Thursday, March 29, 2012

Idiots And Horses


I guess you could say I’m a bit of a cynic.  I really don’t have much enthusiasm or hope for the human population, mainly because my daily interactions with society have shown me that, as a general rule, people are undeniably, profoundly stupid.  Additionally, I’ve learned that stupid people LOVE to own horses, and I seem to be one of their favorite sellers to annoy during this process.  Maybe I’m just an idiot-magnet, I don’t know. 
So today, as a public service, I’m going to cover the most frequently-occuring breeds of Idiot that I encounter when selling horses, and if only ONE would-be seller becomes educated about the types of jackasses they’ll encounter during the selling process, I’ll have done myself and horses everywhere a favor.
Let’s start off with the number one most common type of Idiot that I deal with, the Shitty Parent.  When you call me, and say “I’m calling about your horse for sale on the Internet.  Do you still have it?”  Okay, first of all, how in the HELL am I supposed to know which horse you’re calling about?  Please consider that 90% of people with horses on the Internet for sale have more than one listed.  When I ask you “Which one are you calling about?” DO NOT answer with “Oh, I don’t know.  My kid found it and wanted me to call.”  Right away, this tells me three things about you, the combination of which, in my mind, ends our business relationship before it really even began:
1)    You have no idea what you’re calling about, but you’re expecting me to provide ALL of the information on EVERY one of my horses for sale so we can try and play pin the tail on the donkey and figure out just which one MIGHT have caught Little Suzy’s eye, even though its probably an unbroken 3 year old stud colt and Little Suzy is going to her third EVER riding lesson tomorrow (but let’s be realistic here: if Little Suzy is like 99.9% of the horse-crazy child population, the goddamn horse could have three legs, one eye and a $15,000 price tag and she’s going to fall in love with it anyway and give you my phone number).  I don’t have this kind of time, patience, or desire to share my inventory with you. Please fuck off and go to parenting classes instead, you need to be a more active participant in your kid’s life.
2)    You’re stupid enough to give your kid access to the Internet and then let them hand you a list of phone numbers of complete strangers and send you on a wild goose chase, and you’ll do it.  If dealing with you didn’t annoy me so much, I’d take advantage of this situation and make a killing off of you.  Lucky for you, I have a conscience, a desire NOT to hurt someone else’s kid, and a very limited tolerance for stupid people.  I really don’t want to deal with you beyond this initial phone call. 
3)    You have no real intention of buying a safe horse for your child, you just want something to keep them amused and out of your hair.  If you actually cared about your child’s safety, you’d be the one spending the time researching breeds, going through online classifieds, discussing specific horses with your kid’s trainer (you DO have a trainer, right? Because you obviously have NO idea what you’re doing), and then having said trainer contact me on your behalf.  Calling a dealer with no prior horse-buying experience is like walking into a new-car dealership and saying “I want to buy a red car, but it has to have airbags.” No amount of praying is going to save you, someone’s going to take your money.  It might be a little, or it might be a lot, either way, you’re going to end up with something that wasn’t what you had in mind once you’ve handed over that cash and hauled the horse home. 
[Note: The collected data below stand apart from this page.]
(** ** Properties *)

(** In every reachable cache the two tag indexes agree, and invalidating a tag
    removes every key that was stored with it, whatever happened in between short
    of deleting the key or invalidating the tag (re-storing the key without the
    tag does not detach it): its next lookup is a miss.  The number returned is
    the number of keys removed, and keys outside the tag keep their values. *)
Theorem invalidate_removes_tagged c0 key value tags tag ops :
  tags_consistent c0 → tag ∈ tags → CDelete key ∉ ops → CInvalidate tag ∉ ops →
  let c := fold_left cache_step ops (cache_step c0 (CSet key value (Some tags))) in
  let '(n, c') := TaggedCache_invalidate_tag tag c in
  tags_consistent c' ∧
  fst (TaggedCache_get key c') = Return None ∧
  n = Return (size (set_at tag (tc_tags c))) ∧
  ∀ k, k ∉ set_at tag (tc_tags c) → tc_data c' !! k = tc_data c !! k.
Proof.
  intros Hc Htag Hd Hi. cbv zeta.
  assert (key ∈ set_at tag (tc_tags (fold_left cache_step ops
    (cache_step c0 (CSet key value (Some tags)))))) as Hin.
  { assert (key ∈ set_at tag (tc_tags (cache_step c0 (CSet key value (Some tags))))) as H0
      by (apply (proj1 (proj2 (set_spec key value (Some tags) c0))); by right).
    revert H0. generalize (cache_step c0 (CSet key value (Some tags))) as c. clear Hc.
    induction ops as [|op ops IH]; intros c H0; simpl; [done|].
    rewrite elem_of_cons in Hd, Hi. apply IH; [tauto | tauto |].
    apply tag_kept; [done | |]; intros ->; tauto. }
  pose proof (cache_run_consistent ops _ (cache_step_consistent c0 (CSet key value (Some tags)) Hc)) as Hcc.
  set (c := fold_left _ _ _) in *. clearbody c. split; [by apply invalidate_consistent|].
  split; [|split].
  - unfold TaggedCache_get, reads. simpl. rewrite lookup_deletes, decide_True; [done|].
    by apply elem_of_elements.
  - done.
  - intros k Hk. simpl. by rewrite lookup_deletes, decide_False by (by rewrite elem_of_elements).
Qed.

End TagLemmas.

(** ** Lemmas: cache-aside *)
Section AsideLemmas.
Context {V : Type}.
Implicit Types (s : AsideState V).

Definition held {A} (o : option A) : nat := match o with Some _ => 1 | None => 0 end.

Lemma count_events_snoc (P : aside_event (V := V) → bool) l ev :
  count_events P (l ++ [ev]) = (count_events P l + if P ev then 1 else 0)%nat.
Proof. unfold count_events. rewrite List.filter_app, length_app. simpl. by destruct (P ev). Qed.

(** Each load is under way under the lock, ended without a value, or gave the value that is
    cached or was lost; one that is under way found nothing cached. *)
Definition key_inv s (k : string) : Prop :=
  let n P := count_events (P k) (as_log s) in
  n begun = (n value_load + n empty_load + held (as_lock s !! k))%nat ∧
  n value_load = (n lost + held (as_get k s))%nat ∧
  (is_Some (as_lock s !! k) → as_get k s = None).

(** The task that holds the lock of a key is the one that loads it; values returned or cached are those of
    loads, and without a loss they are the cached one. *)
Record aside_inv s : Prop := {
  ai_key k : key_inv s k;
  ai_lock t k : as_task s !! t = Some (k, ALoad) ↔ as_lock s !! k = Some t;
  ai_cached k v : as_get k s = Some v → EEnd k (Return (Some v)) ∈ as_log s;
  ai_done t k v : as_task s !! t = Some (k, ADone (Return (Some v))) →
    EEnd k (Return (Some v)) ∈ as_log s ∧ (count_events (lost k) (as_log s) = 0%nat → as_get k s = Some v);
}.

(** A task that is not loading moves to another phase that is not loading. *)
Lemma inv_set_phase s t k p :
  aside_inv s → (∀ k', as_task s !! t ≠ Some (k', ALoad)) → p ≠ ALoad →
  (∀ v, p = ADone (Return (Some v)) → as_get k s = Some v) → aside_inv (set_phase t k p s).
Proof.
  intros [Hk Hl Hc Hd] Hnot Hp Hr. split; simpl; [done | | done |].
  - intros t' k'. rewrite <- Hl, lookup_insert_Some. split.
    + intros [[_ [= _ ?]] | [_ Ht]]; done.
    + intros Ht. right. split; [|done]. intros <-. by apply (Hnot k').
  - intros t' k' v. rewrite lookup_insert_Some. intros [[_ [= <- ->]] | [_ Ht]]; [|by apply (Hd t')].
    specialize (Hr v eq_refl). split; [by apply Hc | done].
Qed.

(** A waiting task finds the lock free and the key missing, and starts to load. *)
Lemma aside_load_inv s t k :
  aside_inv s → as_task s !! t = Some (k, AWait) → as_lock s !! k = None → as_get k s = None →
  aside_inv (mkAside (as_cache s) (<[k := t]> (as_lock s)) (<[t := (k, ALoad)]> (as_task s)) (as_log s ++ [EBegin k])).
Proof.
  intros [Hk Hl Hc Hd] Ht Hlock Hnone. split; simpl.
  - intros k'. destruct (Hk k') as (H1 & H2 & H3). unfold key_inv, as_get in *. simpl. rewrite !count_events_snoc. simpl.
    destruct (decide (k' = k)) as [->|Hne].
    + rewrite lookup_insert_eq. rewrite Hlock in H1. rewrite bool_decide_eq_true_2 by done. cbn [held] in *. split_and!; [lia | lia | done].
    + rewrite lookup_insert_ne by done. rewrite bool_decide_eq_false_2 by congruence. split_and!; [lia | lia | done].
  - intros t' k'. destruct (decide (k' = k)) as [->|Hne].
    + rewrite lookup_insert_eq, lookup_insert_Some. split; [intros [[-> _] | [Hne Ht']]; [done | apply Hl in Ht'; congruence] | intros [= <-]; by left].
    + rewrite (lookup_insert_ne (as_lock s)), <- Hl, lookup_insert_Some by done. split; [intros [[_ [= ?]] | [_ ?]]; [congruence | done]|].
      intros Ht'. right. split; [congruence | done].
  - intros k' v Hv. apply elem_of_app. left. by apply Hc.
  - intros t' k' v. rewrite lookup_insert_Some. intros [[_ [=]] | [_ Ht']]. destruct (Hd t' k' v Ht') as [H1 H2].
    split; [set_solver|]. rewrite count_events_snoc. simpl. rewrite Nat.add_0_r. exact H2.
Qed.

(** The loading task ends and releases the lock. *)
Lemma aside_finish_inv s t k o :
  aside_inv s → as_task s !! t = Some (k, ALoad) →
  aside_inv (mkAside (match o with Return r => <[k := r]> (as_cache s) | Raise _ => as_cache s end)
    (delete k (as_lock s)) (<[t := (k, ADone o)]> (as_task s)) (as_log s ++ [EEnd k o])).
Proof.
  intros [Hk Hl Hc Hd] Ht. pose proof (proj1 (Hl t k) Ht) as Hlock.
  set (cache' := match o with Return r => _ | Raise _ => _ end).
  assert (Hother : ∀ k', k' ≠ k → mjoin (cache' !! k') = as_get k' s).
  { intros k' Hne. unfold cache', as_get. destruct o; [by rewrite lookup_insert_ne | done]. }
  assert (Hown : mjoin (cache' !! k) = match o with Return (Some v) => Some v | _ => None end).
  { destruct (Hk k) as (_ & _ & H3). unfold cache'. destruct o as [r|e]; [rewrite lookup_insert_eq; by destruct r|]. apply H3. by rewrite Hlock. }
  assert (Hnone : as_get k s = None) by (destruct (Hk k) as (_ & _ & H3); apply H3; by rewrite Hlock).
  split; simpl.
  - intros k'. destruct (Hk k') as (H1 & H2 & H3). unfold key_inv. unfold as_get at 1 2. simpl. rewrite !count_events_snoc. simpl.
    destruct (decide (k' = k)) as [->|Hne].
    + rewrite lookup_delete_eq, Hown. rewrite Hlock in H1. rewrite Hnone in H2. rewrite bool_decide_eq_true_2 by done. cbn [held] in *.
      destruct o as [[v|]|e]; cbn [held] in *; (split_and!; [lia | lia | by intros [? ?]]).
    + rewrite lookup_delete_ne, Hother by done. rewrite bool_decide_eq_false_2 by congruence.
      destruct o as [[v|]|e]; cbn [held] in *; (split_and!; [lia | lia | done]).
  - intros t' k'. destruct (decide (t' = t)) as [->|Hnt].
    + rewrite lookup_insert_eq. split; [intros [=]|]. intros Hl'. destruct (decide (k' = k)) as [->|Hne]; [by rewrite lookup_delete_eq in Hl'|].
      rewrite lookup_delete_ne in Hl' by done. apply Hl in Hl'. congruence.
    + rewrite lookup_insert_ne, Hl by done. destruct (decide (k' = k)) as [->|Hne]; [|by rewrite lookup_delete_ne].
      rewrite lookup_delete_eq, Hlock. split; [congruence | done].
  - intros k' v. unfold as_get. simpl. destruct (decide (k' = k)) as [->|Hne]; [|rewrite Hother by done; intros Hv%Hc; set_solver].
    rewrite Hown. destruct o as [[v'|]|e]; [intros [= ->]; set_solver | done | done].
  - intros t' k' v. unfold as_get. simpl. rewrite count_events_snoc. simpl. rewrite Nat.add_0_r, lookup_insert_Some.
    intros [[_ [= <- ->]] | [_ Ht']]; [split; [set_solver | by rewrite Hown]|].
    destruct (Hd t' k' v Ht') as [H1 H2]. split; [set_solver|]. intros H0. specialize (H2 H0).
    destruct (decide (k' = k)) as [->|Hne]; [congruence | by rewrite Hother].
Qed.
My next most common Idiot-type is the “Well I’d like a young horse so my child and it can grow together.”-crowd.  This group is, by FAR, the most lethal bunch of fucking idiots in the horse world.  These are the parents at 4-H shows standing on the rail during a walk-trot class hollering to their kid “IT’S OKAY HONEY!  JUST LET HIM BUCK AND GET IT OUT OF HIS SYSTEM!  HE’S LEARNING TOO!” minutes before their offspring is carried off on a stretcher while the terrified horse is bolting around the arena trying to sideswipe the other inexperienced kids and horses.  Green plus green equals black and blue, folks.  But if you’re hell bent on the “let them grow up together mindset”, get a puppy instead.  At least that puppy won’t grow to end up 1200-pounds of I-Don’t-Wanna/Screw-You-Bitch because it was never taught ANYTHING because your kid hasn’t so much as looked at it in 4 years.  You see, she developed these nasty things called hormones and then boys came along and she realized her chest will get her further with them than a horse will.  Now your cute weanling has turned into an adult horse you can’t do anything with, and your little princess out getting railed by the captain of the football team and screaming that she hates you on a daily basis.  Last year I had a dead-serious phone call from a woman who wanted a pair of two year olds for her young daughter.  Neither horse had been so much as saddled before, her daughter had spent two weeks at summer camp where she learned to ride the year prior, so they felt they were ready for horses of their own and wanted untrained horses because they’re generally cheaper.  Their plan was to board these two at a barn down the road because: “They have trained horses in their pasture, so our two will learn what to do by living with them, right?”.  Stupid me, in 20 years of horses, I’ve been doing it all wrong this whole time. No one ever told me horses learn by osmosis.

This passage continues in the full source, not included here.